The goal of those aspects is to make working with the codebase more productive. Each area suggested below can be tackled individually and the refactoring can be done gradually in multiple repeatable steps. After each step the code should be compiling with all tests still passing.
- Pick one of the areas like Salt, filesystem, database, task scheduling or different topics of business logic like CVE audit, etc.
- The first step is to gather all the requirements Uyuni has towards this area. This means finding all operations Uyuni currently needs from i.e salt. From this set of operations we create an interface.
- Next step is to implement this interface with the existing code we already have for those operations. This can be done by moving code or delegating in case moving requires a lot of extra refactorings. Note: only put methods in the interface that are actually used outside the implementation of the interface. Everything else will be private and will be considered an implementation detail.
- Then we need to point existing use sites of those operations to use this interface.
- At this point we should have a pretty good overview of what set of operations we have and we have centralized them in an interface that is now used. We should be in a state where everything works as before.
- Review the interface by consolidation of all the operations, dropping possible duplicates or deprecated functionality, merge similar methods etc.
- Refine the interface with more precise types, consistent method names, signatures and error handling. (in case of salt there are some wildcard methods that let you do anything which leads to people putting fragile parsing logic inside business logic)
- Make batch operations the default and single target a special case. This is so implementations can be done with scalability in mind.
- Merge related existing implementations across the codebase to implement the interface
- Make sure the interface does not imply a specific implementation (i.e don't reference salt if all you do is gathering information from a system.)
- Refactor other components to take an implementation of this interface as an argument instead of reaching into global space.
- Write new and reuse existing tests for the interface
- Move interface with related datatypes and implementations into package with fitting name for the component.
- It should be focused on a particular area and not mix different topics.
- It should be minimal meaning only the minimal set of methods needed by our business logic.
- It should give immediately useful information and not burden the user to do much additional work to get to the useful information (i.e don't return plain json and let business logic parse it).
- It should be precise in its types and minimize invalid usage.
- Do not be scared to define multiple interface to separate areas properly and let them build on top of each other.
Bootstrapping is about creating instances of the different "services" and assembling them to then pass them on into our business logic.
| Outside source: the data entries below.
(* ===== verification/EventHmac.v ===== *)
(** * Canonical encodings of event-log records

    [crates/core/src/event_hmac.rs]: the byte strings the event log
    authenticates, and the MAC over them.  HMAC-SHA256 is code of the [hmac]
    and [sha2] crates: a parameter, of which only the tag length is assumed. *)

From S2P Require Import Prelude Wire EventKind.

(** ** The MAC *)

Class Hmac : Type := hmac_sha256 : bytes → bytes → bytes.

(** The crate returns 32 bytes for every key and message. *)
Class HmacLaws `{Hmac} : Prop :=
  hmac_sha256_length : ∀ key msg, length (hmac_sha256 key msg) = tag_len.

(** A toy MAC that satisfies the law, for closed examples: a polynomial
    checksum of key and message. *)
Definition toy_hmac : Hmac := λ key msg,
  let acc := foldl (λ acc b, (acc * 257 + byte_to_Z b + 1) mod 2 ^ 40) 0 (key ++ nul :: msg) in
  le_bytes 24 acc ++ le_bytes 8 (acc + 1).
Lemma toy_hmac_laws : @HmacLaws toy_hmac.
Proof. intros key msg. unfold hmac_sha256, toy_hmac. by rewrite length_app, !length_le_bytes. Qed.

(** [canonical_bytes] *)
Definition canonical_bytes (conversation_id : string) (seq : Z) (kind : string)
    (committed_at : Z) (actor : option string) (payload : bytes) : bytes :=
  as_bytes conversation_id ++ nul :: i64_le seq ++
  as_bytes kind ++ nul :: i64_le committed_at ++
  as_bytes (default "" actor) ++ nul :: payload.

(** [sign_event] and [verify_event] *)
Definition sign_event `{Hmac} (key canonical : bytes) : bytes := hmac_sha256 key canonical.
Definition verify_event `{Hmac} (key canonical tag : bytes) : bool :=
  bool_decide (hmac_sha256 key canonical = tag).

(** [canonical_chain_event] *)
Definition canonical_chain_event (v1_canonical : bytes) (key_id : Z) (prev_tag : bytes) : bytes :=
  as_bytes "execlaw/event-chain/v2" ++ nul :: i64_le key_id ++ prev_tag ++ v1_canonical.

(** [canonical_genesis] *)
Definition canonical_genesis (conversation_id : string) (chain_start_seq : Z)
    (legacy_rows : list bytes) : bytes :=
  as_bytes "execlaw/event-chain-genesis/v2" ++ nul :: sized (as_bytes conversation_id) ++
  i64_le chain_start_seq ++ u64_le (vec_len legacy_rows) ++ concat (map sized legacy_rows).

(** [canonical_checkpoint] *)
Definition canonical_checkpoint (conversation_id : string) (chain_start_seq head_seq : Z)
    (head_tag : bytes) (genesis_key_id key_id : Z) : bytes :=
  as_bytes "execlaw/event-checkpoint/v2" ++ nul :: sized (as_bytes conversation_id) ++
  i64_le chain_start_seq ++ i64_le head_seq ++ head_tag ++
  i64_le genesis_key_id ++ i64_le key_id.

(** ** Injectivity *)

(** the v1 row encoding is injective where its separators separate: for
    conversation ids, kinds and actors without NUL bytes and machine-width
    sequence numbers and timestamps, equal encodings come from rows equal in
    every field, an absent actor and an empty actor being the same. *)
Theorem canonical_bytes_injective c1 s1 k1 t1 a1 p1 c2 s2 k2 t2 a2 p2 :
  nul_free (as_bytes c1) → nul_free (as_bytes c2) →
  nul_free (as_bytes k1) → nul_free (as_bytes k2) →
  nul_free (as_bytes (default "" a1)) → nul_free (as_bytes (default "" a2)) →
  in_i64 s1 → in_i64 s2 → in_i64 t1 → in_i64 t2 →
  canonical_bytes c1 s1 k1 t1 a1 p1 = canonical_bytes c2 s2 k2 t2 a2 p2 →
  c1 = c2 ∧ s1 = s2 ∧ k1 = k2 ∧ t1 = t2 ∧ default "" a1 = default "" a2 ∧ p1 = p2.
Proof.
  unfold canonical_bytes. intros Hc1 Hc2 Hk1 Hk2 Ha1 Ha2 Hs1 Hs2 Ht1 Ht2 H.
  apply nul_field_inj in H as [->%(inj as_bytes) H]; [|done..].
  apply i64_field_inj in H as [-> H]; [|done..].
  apply nul_field_inj in H as [->%(inj as_bytes) H]; [|done..].
  apply i64_field_inj in H as [-> H]; [|done..].
  apply nul_field_inj in H as [Ha%(inj as_bytes) ->]; [|done..].
  done.
Qed.

Lemma canonical_bytes_injective_witness :
  canonical_bytes "c" 1 "user_msg" 7 (Some "bob") [] =
    canonical_bytes "c" 1 "user_msg" 7 (Some "bob") [] ∧ "c" = "c".
Proof.
  split; [reflexivity|].
  destruct (canonical_bytes_injective "c" 1 "user_msg" 7 (Some "bob") []
              "c" 1 "user_msg" 7 (Some "bob") []) as [H _]; [..|exact H];
    try reflexivity; try (unfold in_i64, i64_min, i64_max; lia);
    apply (bool_decide_unpack (nul ∉ _)); vm_compute; exact I.
Defined.

(** Within one conversation the conversation id needs no such condition. *)
Lemma canonical_bytes_same_conversation c s1 k1 t1 a1 p1 s2 k2 t2 a2 p2 :
  nul_free (as_bytes k1) → nul_free (as_bytes k2) →
  nul_free (as_bytes (default "" a1)) → nul_free (as_bytes (default "" a2)) →
  in_i64 s1 → in_i64 s2 → in_i64 t1 → in_i64 t2 →
  canonical_bytes c s1 k1 t1 a1 p1 = canonical_bytes c s2 k2 t2 a2 p2 →
  s1 = s2 ∧ k1 = k2 ∧ t1 = t2 ∧ default "" a1 = default "" a2 ∧ p1 = p2.
Proof.
  unfold canonical_bytes. intros Hk1 Hk2 Ha1 Ha2 Hs1 Hs2 Ht1 Ht2 H.
  apply app_inv_head, nul_cons_inv in H.
  apply i64_field_inj in H as [-> H]; [|done..].
  apply nul_field_inj in H as [->%(inj as_bytes) H]; [|done..].
  apply i64_field_inj in H as [-> H]; [|done..].
  apply nul_field_inj in H as [Ha%(inj as_bytes) ->]; done.
Qed.

Lemma canonical_chain_event_inj v1 k1 t1 v2 k2 t2 :
  in_i64 k1 → in_i64 k2 → length t1 = length t2 →
  canonical_chain_event v1 k1 t1 = canonical_chain_event v2 k2 t2 →
  v1 = v2 ∧ k1 = k2 ∧ t1 = t2.
Proof.
  unfold canonical_chain_event. intros Hk1 Hk2 Hl H.
  apply app_inv_head, nul_cons_inv in H.
  apply i64_field_inj in H as [-> H]; [|done..].
  by apply fixed_field_inj in H as [-> ->].
Qed.

Lemma canonical_genesis_inj c1 s1 rows1 c2 s2 rows2 :
  fits_u64 (as_bytes c1) → fits_u64 (as_bytes c2) → in_i64 s1 → in_i64 s2 →
  fits_u64 rows1 → fits_u64 rows2 → Forall fits_u64 rows1 → Forall fits_u64 rows2 →
  canonical_genesis c1 s1 rows1 = canonical_genesis c2 s2 rows2 →
  c1 = c2 ∧ s1 = s2 ∧ rows1 = rows2.
Proof.
  unfold canonical_genesis. intros Hc1 Hc2 Hs1 Hs2 Hr1 Hr2 Hf1 Hf2 H.
  apply app_inv_head, nul_cons_inv in H.
  apply sized_field_inj in H as [->%(inj as_bytes) H]; [|done..].
  apply i64_field_inj in H as [-> H]; [|done..].
  apply u64_field_inj in H as [Hl H]; [|done..].
  unfold vec_len in Hl.
  assert (concat (map sized rows1) ++ [] = concat (map sized rows2) ++ []) as H'
    by (by rewrite !app_nil_r).
  by apply sized_list_inj in H' as [-> _]; [|done|done|lia].
Qed.

Lemma canonical_checkpoint_inj c1 cs1 hs1 ht1 g1 k1 c2 cs2 hs2 ht2 g2 k2 :
  fits_u64 (as_bytes c1) → fits_u64 (as_bytes c2) →
  Forall in_i64 [cs1; hs1; g1; k1] → Forall in_i64 [cs2; hs2; g2; k2] →
  length ht1 = length ht2 →
  canonical_checkpoint c1 cs1 hs1 ht1 g1 k1 = canonical_checkpoint c2 cs2 hs2 ht2 g2 k2 →
  c1 = c2 ∧ cs1 = cs2 ∧ hs1 = hs2 ∧ ht1 = ht2 ∧ g1 = g2 ∧ k1 = k2.
Proof.
  unfold canonical_checkpoint. rewrite !Forall_cons.
  intros Hc1 Hc2 (I1 & I2 & I3 & I4 & _) (J1 & J2 & J3 & J4 & _) Hl H.
  apply app_inv_head, nul_cons_inv in H.
  apply sized_field_inj in H as [->%(inj as_bytes) H]; [|done..].
  apply i64_field_inj in H as [-> H]; [|done..].
  apply i64_field_inj in H as [-> H]; [|done..].
  apply fixed_field_inj in H as [-> H]; [|done].
  apply i64_field_inj in H as [-> H]; [|done..].
  by apply i64_le_inj in H as ->.
Qed.

(** ** Domain separation

    The three v2 encodings differ for all arguments: a tag computed for one
    purpose is never a tag for another. *)
Lemma domains_differ (p q x y : bytes) : ¬ p `prefix_of` q → ¬ q `prefix_of` p → p ++ x ≠ q ++ y.
Proof.
  intros Hpq Hqp Heq. destruct (prefix_weak_total p q (p ++ x)); try done; [by exists x|by exists y].
Qed.

(** Two closed domain strings of which neither extends the other. *)
#[local] Ltac differ_in_domain := apply domains_differ; apply (bool_decide_unpack _); by vm_compute.

Lemma chain_not_genesis v k t c s rows :
  canonical_chain_event v k t ≠ canonical_genesis c s rows.
Proof. unfold canonical_chain_event, canonical_genesis. differ_in_domain. Qed.

Lemma chain_not_checkpoint v k t c cs hs ht g kk :
  canonical_chain_event v k t ≠ canonical_checkpoint c cs hs ht g kk.
Proof. unfold canonical_chain_event, canonical_checkpoint. differ_in_domain. Qed.

Lemma genesis_not_checkpoint c s rows c' cs hs ht g kk :
  canonical_genesis c s rows ≠ canonical_checkpoint c' cs hs ht g kk.
Proof. unfold canonical_genesis, canonical_checkpoint. differ_in_domain. Qed.

(** ** The limits of the v1 separators

    The encoding does not distinguish an absent actor from an empty one, and
    a NUL inside the actor moves bytes across the field boundary. *)
Definition nul_string : string := String.string_of_list_byte [nul].

Lemma canonical_bytes_actor_collision c s k t p :
  canonical_bytes c s k t None p = canonical_bytes c s k t (Some "") p.
Proof. done. Qed.

(** the separators of the v1 encoding do not separate for every input: two
    rows of one conversation that differ in actor and payload have the same
    encoding, and so the same tag under every key, when the actor of one
    contains a NUL byte. *)
Theorem canonical_bytes_field_smuggling `{Hmac} key c s k t :
  ∃ a1 a2 p1 p2, a1 ≠ a2 ∧ p1 ≠ p2 ∧
    sign_event key (canonical_bytes c s k t (Some a1) p1) =
    sign_event key (canonical_bytes c s k t (Some a2) p2).
Proof.
  exists ("x" +:+ nul_string +:+ "y"), "x", (as_bytes "z"), (as_bytes ("y" +:+ nul_string +:+ "z")).
  repeat split; [by vm_compute..|]. done.
Qed.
The assembly should happen at the very start and then everything below that will only get things passed down but not instanciate any services themselves. The start in this case is multiple places: tomcat and taskomatic are different processes and have their own entry points so both need to have some bootstrapping code. In tomcat the situation is maybe slightly more complicated since our business logic lives below filters which are instanciated by tomcat logic based on a configuration file (xml format).
- One way to go could be looking into programmatic initialization and registration of filters.
- Use some limited shared global state just to pass the initial instances between entry points.
- In the worst case duplicating instances per filter so spark and xmlrpc would not share the same instances.
There is an initial example extracting most of the interactions with Salt into an interface. It's not complete yet as it lacks more refinement, e.g. getting rid of JsonElement
in results or splitting it up into more topical interface (e.g. having libvirt interaction in its own interface). But it should give a general idea of how this approach looks applied to our code.
- Suggested refactorings may not always be trivial and can lead to short term breakage.
- Measures will have to be found to ensure established interfaces will continue to be respected.